> **SOURCE MATERIAL**
================
(* ===== verification/ExplorerProofs.v ===== *)
(** * The explorer on a valid chain

    The consistency checks of the explorer hold of the history of a chain with distinct
    transaction ids, so that its handlers compute what they should; the sums of the address
    page; the texts of requests. *)
From S2P Require Import Prelude Text Params Crypto Pow Wire Address Merkle Chain Ledger Sanity ChainInv ChainView.
From S2P Require Import WalletViewProofs ViewTheorems Supply Toy GoStrings GoJson.
From S2P Require Import LightProofs MobileProofs Explorer ExplorerChain.

(** ** Sorted lists *)
Lemma StronglySorted_flat_map {A B} (R : A -> A -> Prop) (S : B -> B -> Prop) (f : A -> list B) l :
  StronglySorted R l -> (forall a, a ∈ l -> StronglySorted S (f a)) ->
  (forall a b x y, R a b -> x ∈ f a -> y ∈ f b -> S x y) -> StronglySorted S (flat_map f l).
Proof.
  intros Hl. induction Hl as [|a l _ IH Hall]; intros Hf HR; [constructor|]. cbn [flat_map]. apply StronglySorted_app_2.
  - intros x y Hx Hy. apply list_elem_of_In, in_flat_map in Hy as (b & Hb & Hy). apply list_elem_of_In in Hb, Hy.
    rewrite list.Forall_forall in Hall. by eapply HR; [apply Hall| |].
  - apply Hf. by left.
  - apply IH; [|done]. intros b Hb. apply Hf. by right.
Qed.

Lemma StronglySorted_omap {A B} (R : A -> A -> Prop) (S : B -> B -> Prop) (f : A -> option B) l :
  StronglySorted R l -> (forall a b x y, R a b -> f a = Some x -> f b = Some y -> S x y) -> StronglySorted S (omap f l).
Proof.
  intros Hl HR. induction Hl as [|a l _ IH Hall]; [constructor|]. cbn [omap list_omap]. destruct (f a) as [x|] eqn:E; [|done].
  constructor; [done|]. apply list.Forall_forall. intros y (b & Hb & Hy)%list_elem_of_omap.
  rewrite list.Forall_forall in Hall. by eapply HR; [apply Hall| |].
Qed.

Lemma indexed_sorted {A} (l : list A) : StronglySorted (fun a b => (a.1 < b.1)%nat) (indexed l).
Proof.
  unfold indexed. generalize 0%nat as n. induction l as [|a l IH]; intros n; cbn; constructor; [apply IH|].
  apply list.Forall_forall. intros [k b] Hk. apply elem_of_zip_l, elem_of_seq in Hk. cbn. lia.
Qed.

(** ** The checks, abstractly *)
Definition shown_spend (sp : ConfirmedSpend) : v1ConfirmedSpend :=
  mkV1Spend (hashText (cs_TxID sp)) (cs_InputIndex sp) (mkAnchor (hashText (cs_BlockHash sp)) (cs_BlockHeight sp)).
(** The message of an output. *)
Definition shown_output (o : ConfirmedAddressOutput) : v1AddressOutput := output_message o (shown_spend <$> co_SpentBy o).

Section checks.
Context (s : Server) (tip : ChainTipSnapshot) (block_at : Z -> Hash32 -> Prop) (tx_at : Z * Z -> Hash32 -> Prop).
Context (Hblock : forall h x y, block_at h x -> block_at h y -> x = y) (Htx : forall k x y, tx_at k x -> tx_at k y -> x = y).

Definition spend_facts (o : ConfirmedAddressOutput) (sp : ConfirmedSpend) : Prop :=
  co_BlockHeight o <= cs_BlockHeight sp <= ts_Height tip /\
  (co_Coinbase o = true -> s_coinbaseMaturity s <= cs_BlockHeight sp - co_BlockHeight o) /\
  (cs_BlockHeight sp = ts_Height tip <-> cs_BlockHash sp = ts_Hash tip) /\ block_at (cs_BlockHeight sp) (cs_BlockHash sp).

Record output_facts (o : ConfirmedAddressOutput) : Prop := {
  of_amount : 0 < co_AmountUnits o <= MaxMoneyUnits;
  of_height : 0 <= co_BlockHeight o <= ts_Height tip;
  of_confirmations : co_Confirmations o = ts_Height tip - co_BlockHeight o + 1;
  of_mature : co_Mature o = negb (co_Coinbase o) || (s_coinbaseMaturity s <=? co_Confirmations o);
  of_tip : co_BlockHeight o = ts_Height tip <-> co_BlockHash o = ts_Hash tip;
  of_block : block_at (co_BlockHeight o) (co_BlockHash o);
  of_tx : tx_at (co_BlockHeight o, co_TransactionIndex o) (co_TxID o);
  of_spend : forall sp, co_SpentBy o = Some sp -> spend_facts o sp;
}.

Definition spend_key (sp : ConfirmedSpend) : Hash32 * Z := (cs_TxID sp, cs_InputIndex sp).

Record check_ok (pre : list ConfirmedAddressOutput) (st : check_state) : Prop := {
  co_shown : ck_outputs st = shown_output <$> pre;
  co_last : ck_previous st = last pre;
  co_seen : ck_seenOutputs st = list_to_set (outpoint_of <$> pre);
  co_spends : ck_seenSpends st = list_to_set (spend_key <$> omap co_SpentBy pre);
  co_hashes : map_Forall block_at (ck_heightHashes st);
  co_ids : map_Forall tx_at (ck_transactionIDs st);
}.

Lemma record_hash_ok {K} `{Countable K} (P : K -> Hash32 -> Prop) (m : gmap K Hash32) k h e :
  (forall k x y, P k x -> P k y -> x = y) -> map_Forall P m -> P k h ->
  exists m', record_hash m k h e = Ok m' /\ map_Forall P m'.
Proof.
  intros Hfun Hm Hk. exists (<[k := h]> m). split; [|by apply map_Forall_insert_2]. unfold record_hash.
  destruct (m !! k) as [prior|] eqn:E; [|done]. by rewrite (Hfun k prior h (Hm _ _ E) Hk), bool_decide_eq_true_2.
Qed.

Lemma eqb_iff (a b : bool) : (a = true <-> b = true) -> Bool.eqb a b = true.
Proof. destruct a, b; naive_solver. Qed.

Lemma tip_agrees (h : Z) (x : Hash32) : (h = ts_Height tip <-> x = ts_Hash tip) ->
  Bool.eqb (h =? ts_Height tip) (bool_decide (x = ts_Hash tip)) = true.
Proof. intros Hx. apply eqb_iff. by rewrite Z.eqb_eq, bool_decide_eq_true. Qed.

Lemma spend_message_ok o seen hashes :
  output_facts o -> map_Forall block_at hashes -> (forall sp, co_SpentBy o = Some sp -> spend_key sp ∉ seen) ->
  exists hashes', spend_message s tip o (seen, hashes)
    = Ok (list_to_set (spend_key <$> option_list (co_SpentBy o)) ∪ seen, hashes', shown_spend <$> co_SpentBy o) /\ map_Forall block_at hashes'.
Proof.
  intros Ho Hh Hseen. unfold spend_message. destruct (co_SpentBy o) as [sp|] eqn:E.
  - destruct (of_spend _ Ho sp E) as ([Hle1 Hle2] & Hmat & Htip & Hb). specialize (Hseen sp eq_refl).
    rewrite (proj2 (Z.ltb_ge _ _)), Z.gtb_ltb, (proj2 (Z.ltb_ge _ _)), (tip_agrees _ _ Htip) by lia. cbn [orb negb].
    destruct (co_Coinbase o && _) eqn:Ec; [apply andb_true_iff in Ec as [Ec El]; specialize (Hmat Ec); lia|]. cbn [orb].
    destruct (record_hash_ok block_at hashes (cs_BlockHeight sp) (cs_BlockHash sp) "conflicting spending block hash" Hblock Hh Hb)
      as (hashes' & -> & Hh'). cbn [mbind result_bind]. fold (spend_key sp). rewrite decide_False by done.
    exists hashes'. cbn. split; [|done]. do 3 f_equal. set_solver.
  - exists hashes. cbn. split; [|done]. do 3 f_equal. set_solver.
Qed.

Lemma check_step pre o st :
  check_ok pre st -> output_facts o -> (forall o', last pre = Some o' -> out_of_order o' o = false) ->
  outpoint_of o ∉ outpoint_of <$> pre -> (forall sp, co_SpentBy o = Some sp -> spend_key sp ∉ spend_key <$> omap co_SpentBy pre) ->
  exists st', check_address_output s tip st o = Ok st' /\ check_ok (pre ++ [o]) st'.
Proof.
  intros [Hsh Hl Hse Hsp Hha Hid] Ho Hord Hfresh Hspend. pose proof Ho as [[Ha1 Ha2] [Hh1 Hh2] Hconf Hmat Htip Hb Ht _].
  unfold check_address_output. unfold MoneyRange. rewrite (proj2 (Z.leb_le 0 _)), (proj2 (Z.leb_le _ MaxMoneyUnits)) by lia.
  rewrite (proj2 (Z.eqb_neq _ 0)), (proj2 (Z.ltb_ge _ 0)) by lia.
  rewrite (Z.gtb_ltb (co_BlockHeight o)), (proj2 (Z.ltb_ge _ _)), <- Hconf, Z.eqb_refl, Z.geb_leb, <- Hmat, Bool.eqb_reflx by lia.
  cbn [andb orb negb]. rewrite Hl. rewrite (tip_agrees _ _ Htip).
  assert (match last pre with Some previous => out_of_order previous o | None => false end = false) as ->
    by (destruct (last pre); auto). cbn [negb].
  destruct (record_hash_ok block_at (ck_heightHashes st) _ _ "conflicting canonical block hash" Hblock Hha Hb) as (hashes & -> & Hh').
  cbn [mbind result_bind].
  destruct (record_hash_ok tx_at (ck_transactionIDs st) _ _ "conflicting transaction identity" Htx Hid Ht) as (ids & -> & Hi').
  cbn [mbind result_bind]. fold (outpoint_of o). rewrite decide_False by (rewrite Hse, elem_of_list_to_set; done).
  destruct (spend_message_ok o (ck_seenSpends st) hashes Ho Hh') as (hashes' & -> & Hh'').
  { intros sp Hs. rewrite Hsp, elem_of_list_to_set. by apply Hspend. }
  cbn [mbind result_bind]. eexists. split; [reflexivity|]. split; cbn [ck_outputs ck_previous ck_seenOutputs ck_seenSpends ck_heightHashes ck_transactionIDs].
  - by rewrite Hsh, fmap_app.
  - by rewrite last_snoc.
  - rewrite Hse, fmap_app, list_to_set_app_L. cbn. set_solver.
  - rewrite Hsp, omap_app, fmap_app, list_to_set_app_L. cbn. destruct (co_SpentBy o); cbn; set_solver.
  - done.
  - done.
Qed.

Lemma check_outputs hist :
  Forall output_facts hist -> StronglySorted (fun a b => out_of_order a b = false) hist -> NoDup (outpoint_of <$> hist) ->
  NoDup (spend_key <$> omap co_SpentBy hist) ->
  exists st, foldM (check_address_output s tip) (mkCheck [] None ∅ ∅ ∅ ∅) hist = Ok st /\ check_ok hist st.
Proof.
  induction hist as [|o hist IH] using rev_ind; intros Hf Hs Ho Hsp.
  { eexists. split; [done|]. by split. }
  apply Forall_app in Hf as [Hf [Hfo _]%Forall_cons]. apply StronglySorted_app in Hs as (Hord & Hs & _).
  rewrite fmap_app in Ho. apply NoDup_app in Ho as (Ho & Hod & _).
  rewrite omap_app, fmap_app in Hsp. apply NoDup_app in Hsp as (Hsp & Hspd & _).
  destruct IH as (st & Hst & Hok); [done..|]. rewrite foldM_app, Hst. cbn [foldM].
  destruct (check_step hist o st Hok Hfo) as (st' & -> & Hok'); [| | |by exists st'].
  - intros o' Hl. apply Hord; [|by left]. by apply last_Some_elem_of.
  - intros Hin. apply (Hod _ Hin). by left.
  - intros sp E Hin. apply (Hspd _ Hin). cbn. rewrite E. by left.
Qed.
End checks.

Lemma v1AddressOutputs_ok s net b tip block_at tx_at hist :
  (forall h x y, block_at h x -> block_at h y -> x = y) -> (forall k x y, tx_at k x -> tx_at k y -> x = y) ->
  Forall (output_facts s tip block_at tx_at) hist -> StronglySorted (fun a b => out_of_order a b = false) hist ->
  NoDup (outpoint_of <$> hist) -> NoDup (spend_key <$> omap co_SpentBy hist) ->
  v1AddressOutputs s (mkAddressOutputs net b tip hist) = Ok (shown_output <$> hist).
Proof.
  intros Hb Ht Hf Hs Ho Hsp. unfold v1AddressOutputs. cbn [ao_Tip ao_Outputs].
  destruct (check_outputs s tip block_at tx_at Hb Ht hist Hf Hs Ho Hsp) as (st & -> & Hok). cbn. by rewrite (co_shown _ _ _ _ Hok).
Qed.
================
> **THE TASK**
Looking at the listing above, how many of its lines contain the string "induction"? Give the number alone.

> **COMPLETED EXERCISE**
4